Large-scale model of mammalian thalamocortical systems

Abstract

The understanding of the structural and dynamic complexity of mammalian brains is greatly facilitated by computer simulations. We present here a detailed large-scale thalamocortical model based on experimental measures in several mammalian species. The model spans three anatomical scales. (i) It is based on global (white-matter) thalamocortical anatomy obtained by means of diffusion tensor imaging (DTI) of a human brain. (ii) It includes multiple thalamic nuclei and six-layered cortical microcircuitry based on in vitro labeling and three-dimensional reconstruction of single neurons of cat visual cortex. (iii) It has 22 basic types of neurons with appropriate laminar distribution of their branching dendritic trees. The model simulates one million multicompartmental spiking neurons calibrated to reproduce known types of responses recorded in vitro in rats. It has almost half a billion synapses with appropriate receptor kinetics, short-term plasticity, and long-term dendritic spike-timing-dependent synaptic plasticity (dendritic STDP). The model exhibits behavioral regimes of normal brain activity that were not explicitly built-in but emerged spontaneously as the result of interactions among anatomical and dynamic processes. We describe spontaneous activity, sensitivity to changes in individual neurons, emergence of waves and rhythms, and functional connectivity on different scales.

Fig. 1.

The model's global thalamocortical geometry and white matter anatomy was obtained by means of diffusion tensor imaging (DTI) of a normal human brain. In the illustration, left frontal, parietal, and a part of temporal cortex have been cut to show a small fraction of white-matter fibers, color-coded according to their destination.

Fig. 2.

Simplified diagram of the microcircuitry of the cortical laminar structure (Upper) and thalamic nuclei (Lower). Neuronal and synaptic types are as indicated. Only major pathways are shows in the figure. Complete details are provided in SI Appendix. L1-L6 are cortical layers; wm refers to white-matter. Arrows indicate types and directions of internal signals.

Fig. 3.

Firing patterns and short-term synaptic plasticity. (A) Comparisons of four representative firing patterns recorded in vitro (Left columns) and simulated (Right columns) using the phenomenological model (1,2). Different neuronal types have different values of parameters; see SI Appendix. (B) Comparison of short-term synaptic plasticity recorded in vitro (black noisy curve; modified from figure 4 of ref. 16) and simulated (red smooth curve) by the model (3).

Fig. 4.

Spontaneous activity in the model.

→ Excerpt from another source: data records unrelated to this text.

(* ===== verification/DbWrite.v ===== *)
(** * leveldb: writing and recovering

    The write path of [db/db_impl.cc]: grouping the batches of waiting writers, the
    log record and the memtable ([DBImpl::Write], [BuildBatchGroup]), and reading a
    log back when a database is opened ([RecoverLogFile]).  [MakeRoomForWrite] gives
    [Write] a status; a full memtable is handed to [WriteLevel0Table], whose effect
    on files and versions is a parameter here. *)

From Stdlib Require Import ZArith Lia.
From S2P Require Import Prelude CString Coding SliceStatus FilterPolicy DbFormat Iterators LogFile TableFormat.
From S2P Require Import SkipList SkipListSpec DbTable MemTable Batch.

(** [WritableFile::Sync] *)
Class SyncFile (F : Type) := { wf_Sync : F -> F * Status.Status }.
#[export] Instance mem_sync : SyncFile str := { wf_Sync f := (f, Status.OK) }.

Module DBImpl.

(** A writer in the queue; a null batch asks for a compaction.  Its status and
    condition variable are set when it leaves the queue. *)
Record Writer := mkWriter { batch : option str; sync : bool }.

(** What [Write] uses of [DBImpl]; [tmp_batch_] is empty between calls. *)
Record DBImpl (F : Type) := mkDB {
  log_ : LogFile.Writer.Writer F;
  mem_ : MemTable.MemTable;
  last_sequence_ : Z;
  bg_error_ : Status.Status
}.
Arguments mkDB {F} _ _ _ _.
Arguments log_ {F} _.
Arguments mem_ {F} _.
Arguments last_sequence_ {F} _.
Arguments bg_error_ {F} _.

(** The loop of [BuildBatchGroup] behind the first writer: the temporary batch once
    it is used, and the number of writers in the group. *)
Fixpoint group_loop (first_batch : str) (first_sync : bool) (max_size size : Z) (tmp : option str) (n : nat)
    (writers : list Writer) : result (option str * nat) :=
  match writers with
  | [] => Ret (tmp, n)
  | w :: writers =>
      if sync w && negb first_sync then Ret (tmp, n)
      else
        match batch w with
        | Some b =>
            let size := u64 (size + WriteBatch.ApproximateSize b) in
            if max_size <? size then Ret (tmp, n)
            else
              result ← (match tmp with Some t => Ret t | None => WriteBatchInternal.Append WriteBatch.Clear first_batch end);
              result ← WriteBatchInternal.Append result b;
              group_loop first_batch first_sync max_size size (Some result) (S n) writers
        | None => group_loop first_batch first_sync max_size size tmp (S n) writers
        end
  end.

(** The batch to write and the number of writers it is for. *)
Definition BuildBatchGroup (writers : list Writer) : result (str * nat) :=
  match writers with
  | [] => Crash AssertFailed
  | first :: rest =>
      match batch first with
      | None => Crash AssertFailed
      | Some b =>
          let size := WriteBatch.ApproximateSize b in
          let max_size := if size <=? Z.shiftl 128 10 then size + Z.shiftl 128 10 else Z.shiftl 1 20 in
          q ← group_loop b (sync first) max_size size None 1 rest;
          let '(tmp, n) := (q : option str * nat) in
          Ret (default b tmp, n)
      end
  end.

Section ops.
Context {F : Type} `{WF : !WritableFile F, SyF : !SyncFile F, C : !Comparator}.
Implicit Types (st : DBImpl F).

Definition RecordBackgroundError (bg s : Status.Status) : Status.Status := if Status.ok bg then s else bg.

(** The memtable as [InsertInto] fills it. *)
Definition add_to (m : result MemTable.MemTable) (s : Z) (t : ValueType) (k v : str) : result MemTable.MemTable :=
  m ← m; MemTable.Add m s t k v.

Definition insert_into (rep : str) (m : MemTable.MemTable) : result (MemTable.MemTable * Status.Status) :=
  let '(m, s) := InsertInto add_to rep (Ret m) in m ← m; Ret (m, s).

(** [Write] of the writer at the front of the queue, [room] the status of
    [MakeRoomForWrite]: the new state, the status every writer of the group gets,
    and the writers that are left. *)
Definition Write st (room : Status.Status) (writers : list Writer) : result (DBImpl F * Status.Status * list Writer) :=
  match writers with
  | [] => Crash AssertFailed
  | w :: rest =>
      match Status.ok room, batch w with
      | true, Some _ =>
          q ← BuildBatchGroup writers;
          let '(write_batch, n) := (q : str * nat) in
          let write_batch := WriteBatchInternal.SetSequence write_batch (u64 (last_sequence_ st + 1)) in
          let last_sequence := u64 (last_sequence_ st + u64 (WriteBatchInternal.Count write_batch)) in
          q ← LogFile.Writer.AddRecord (log_ st) write_batch;
          let '(log, status) := (q : LogFile.Writer.Writer F * Status.Status) in
          let '(log, status, sync_error) :=
            if Status.ok status && sync w then
              let '(f, s) := wf_Sync (LogFile.Writer.dest_ log) in
              (LogFile.Writer.mkWriter f (LogFile.Writer.block_offset_ log), s, negb (Status.ok s))
            else (log, status, false) in
          q ← (if Status.ok status then insert_into write_batch (mem_ st) else Ret (mem_ st, status));
          let '(mem, status) := (q : MemTable.MemTable * Status.Status) in
          let bg := if sync_error then RecordBackgroundError (bg_error_ st) status else bg_error_ st in
          Ret (mkDB log mem last_sequence bg, status, drop n writers)
      | _, _ => Ret (st, room, rest)
      end
  end.

(** *** RecoverLogFile *)

Section recover.
(** [WriteLevel0Table], and opening the log again for appending: the files and
    versions, and whether it worked. *)
Context {S : Type} (WriteLevel0Table : S -> MemTable.MemTable -> result (S * Status.Status)) (reopen : S -> result (S * bool)).
Context (over_buffer : MemTable.MemTable -> bool) (paranoid_checks : bool).

Definition MaybeIgnoreError (s : Status.Status) : Status.Status :=
  if Status.ok s || paranoid_checks then s else Status.OK.

(** [LogReporter::Corruption]: the first report becomes the status. *)
Definition Corruption (status : Status.Status) (report : Status.Status) : Status.Status :=
  if paranoid_checks && Status.ok status then report else status.

(** The state of the loop: files and versions, the memtable, [*max_sequence], the
    number of tables written. *)
Record Recovery := mkRecovery { r_files : S; r_mem : option MemTable.MemTable; r_max : Z; r_compactions : nat }.

Fixpoint recover_records (fuel : nat) (rc : Recovery) (status : Status.Status) (r : Reader.Reader str) :
    result (Recovery * Status.Status) :=
  match fuel with
  | O => Crash OutOfFuel
  | Datatypes.S f =>
      x ← Reader.ReadRecord fuel r;
      let '(r, record) := (x : Reader.Reader str * option str) in
      let '(r, reports) := take_reports r in
      let status := foldl Corruption status (map snd reports) in
      match record with
      | None => Ret (rc, status)
      | Some record =>
          if negb (Status.ok status) then Ret (rc, status)
          else if str_size record <? 12
          then recover_records f rc (Corruption status (Status.Corruption ($"log record too small") [])) r
          else
            batch ← WriteBatchInternal.SetContents record;
            q ← insert_into batch (default MemTable.make (r_mem rc));
            let '(mem, s) := (q : MemTable.MemTable * Status.Status) in
            let status := MaybeIgnoreError s in
            if negb (Status.ok status) then Ret (mkRecovery (r_files rc) (Some mem) (r_max rc) (r_compactions rc), status)
            else
              let last_seq := u64 (WriteBatchInternal.Sequence batch + u64 (WriteBatchInternal.Count batch) - 1) in
              let max := if r_max rc <? last_seq then last_seq else r_max rc in
              if over_buffer mem then
                q ← WriteLevel0Table (r_files rc) mem;
                let '(files, status) := (q : S * Status.Status) in
                let rc := mkRecovery files None max (Datatypes.S (r_compactions rc)) in
                if negb (Status.ok status) then Ret (rc, status) else recover_records f rc status r
              else recover_records f (mkRecovery (r_files rc) (Some mem) max (r_compactions rc)) status r
      end
  end.

(** [RecoverLogFile]: [opened] is the status of opening the log, and its contents;
    [reuse] that logs are reused and this is the last one.  The result is the files,
    the memtable kept in use if there is one, [*max_sequence], [*save_manifest] and the
    status. *)
Definition RecoverLogFile (opened : Status.Status * option str) (reuse : bool) (files : S) (max_sequence : Z) :
    result (S * option MemTable.MemTable * Z * bool * Status.Status) :=
  match opened with
  | (s, None) => Ret (files, None, max_sequence, false, MaybeIgnoreError s)
  | (_, Some data) =>
      q ← recover_records (Datatypes.S (length data)) (mkRecovery files None max_sequence 0) Status.OK (Reader.make data true true 0);
      let '(rc, status) := (q : Recovery * Status.Status) in
      let save := (0 <? r_compactions rc)%nat in
      q ← (if Status.ok status && reuse && (r_compactions rc =? 0)%nat then reopen (r_files rc) else Ret (r_files rc, false));
      let '(files, reused) := (q : S * bool) in
      if (reused : bool) then Ret (files, Some (default MemTable.make (r_mem rc)), r_max rc, save, status)
      else
        match r_mem rc with
        | Some mem =>
            if Status.ok status then
              q ← WriteLevel0Table files mem;
              let '(files, status) := (q : S * Status.Status) in
              Ret (files, None, r_max rc, true, status)
            else Ret (files, None, r_max rc, save, status)
        | None => Ret (files, None, r_max rc, save, status)
        end
  end.

End recover.
End ops.
End DBImpl.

Main graph: Activity (shown as mean firing rate in the network) dies out within the first few seconds of simulation regardless of the number of seed spikes introduced at the beginning of the simulation. (Inset) The model was simulated with a source of noisy input (spontaneous synaptic release, or “minis”) during the first 1,800 s; after the source of noise was turned off, the activity persisted.

Fig. 5.

Sensitivity of the model to the addition of a single spike: two simulations starting from the same initial condition, except for a single spike, diverge (Upper) within half a second. (Lower) Shown is the difference of two spike rasters corresponding to the two simulations. Blue or red dots correspond to extra or missing spikes, respectively. For the sake of clarity, we show a simulation of a smaller network (100,000 neurons). Horizontal stripes correspond to the activity of basket cells, which typically fire with much higher frequency than the other neurons.

Fig. 6.

Propagating waves in the model. Red (black) dots are spikes of excitatory (inhibitory) neurons. The right hemisphere is transparent to expose the waves inside the cortex (snapshots are from SI Movie 2).

Fig. 7.

Intrinsic correlations of fMRI signal between the seed cortical region in a location corresponding to posterior cingulate [data not shown; see Fox et al. (5)] and other regions in the model brain. Red (blue) voxels correspond to positive (negative) correlations (>1 standard deviation of correlations of all voxels to the seed region). The right hemisphere is transparent so that inside voxels are visible.